Definitions of Non-blocking, Lock-free and Wait-free

Tuesday, 07 September 2010

There have repeatedly been posts on comp.programming.threads asking for a definition of these terms. To write good multithreaded code you really need to understand what these mean, and how they affect the behaviour and performance of algorithms with these properties. I thought it would be therefore be useful to provide some definitions.

Definition of Blocking

A function is said to be blocking if it calls an operating system function that waits for an event to occur or a time period to elapse. Whilst a blocking call is waiting the operating system can often remove that thread from the scheduler, so it takes no CPU time until the event has occurred or the time has elapsed. Once the event has occurred then the thread is placed back in the scheduler and can run when allocated a time slice. A thread that is running a blocking call is said to be blocked.

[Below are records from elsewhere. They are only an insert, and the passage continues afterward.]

Lemma good_upd f : (∀ d, BufInv d → BufInv (f d) ∧ dev_mode (f d) = dev_mode d) → safely Good (upd_dm f).
Proof.
  intros Hf. apply safely_modify. intros w (Hb & Hv & Hc). destruct (Hf _ Hb) as [Hb' Hd].
  split; [done|]. split; [done|]. cbn. by rewrite Hd.
Qed.

Lemma safely_ipc_init : safely Good dm_ipc_init.
Proof.
  unfold dm_ipc_init. apply safely_bind; [apply safely_tame; tame|]. intros path.
  apply safely_bind; [apply safely_tame; tame|]. intros _.
  apply safely_bind; [apply safely_tame; tame|]. intros fd.
  destruct (fd <? 0); [apply safely_ret|]. apply safely_bind; [apply safely_tame; tame|]. intros b.
  destruct (negb b); [apply safely_tame; tame|]. apply safely_bind; [apply safely_tame; tame|]. intros _.
  apply safely_bind; [apply safely_tame; tame|]. intros l.
  destruct (negb l); [apply safely_tame; tame|]. apply safely_bind; [apply safely_tame; tame|]. intros _.
  apply safely_bind; [apply good_upd; intros d [? ?]; by split|]. intros _.
  intros w ([Hl _] & Hv & Hc). apply wp_bind, wp_modify. cbn beta. apply wp_ret.
  split; [|by split]. split; [done|]. cbn. lia.
Qed.

Lemma safely_ipc_cleanup : safely Good dm_ipc_cleanup.
Proof.
  unfold dm_ipc_cleanup. apply safely_bind; [apply safely_gets|]. intros c.
  apply safely_bind.
  { apply safely_when, safely_bind; [apply safely_tame; tame|]. intros _. apply good_upd.
    intros d [Hl _]. split; [|done]. split; [done|]. cbn. lia. }
  intros _. apply safely_tame. tame.
Qed.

Mutex lock functions such as std::mutex::lock(), and EnterCriticalSection() are blocking, as are wait functions such as std::future::wait() and std::condition_variable::wait(). However, blocking functions are not limited to synchronization facilities: the most common blocking functions are I/O facilities such as fread() or WriteFile(). Timing facilities such as Sleep(), or std::this_thread::sleep_until() are also often blocking if the delay period is long enough.

Definition of Non-blocking

Non-blocking functions are just those that aren't blocking. Non-blocking data structures are those on which all operations are non-blocking. All lock-free data structures are inherently non-blocking.

Spin-locks are an example of non-blocking synchronization: if one thread has a lock then waiting threads are not suspended, but must instead loop until the thread that holds the lock has released it. Spin locks and other algorithms with busy-wait loops are not lock-free, because if one thread (the one holding the lock) is suspended then no thread can make progress.

Defintion of lock-free

A lock-free data structure is one that doesn't use any mutex locks. The implication is that multiple threads can access the data structure concurrently without race conditions or data corruption, even though there are no locks — people would give you funny looks if you suggested that std::list was a lock-free data structure, even though it is unlikely that there are any locks used in the implementation.

Just because more than one thread can safely access a lock-free data structure concurrently doesn't mean that there are no restrictions on such accesses. For example, a lock-free queue might allow one thread to add values to the back whilst another removes them from the front, whereas multiple threads adding new values concurrently would potentially corrupt the data structure. The data structure description will identify which combinations of operations can safely be called concurrently.

For a data structure to qualify as lock-free, if any thread performing an operation on the data structure is suspended at any point during that operation then the other threads accessing the data structure must still be able to complete their tasks. This is the fundamental restriction which distinguishes it from non-blocking data structures that use spin-locks or other busy-wait mechanisms.

Just because a data structure is lock-free it doesn't mean that threads don't have to wait for each other. If an operation takes more than one step then a thread may be pre-empted by the OS part-way through an operation. When it resumes the state may have changed, and the thread may have to restart the operation.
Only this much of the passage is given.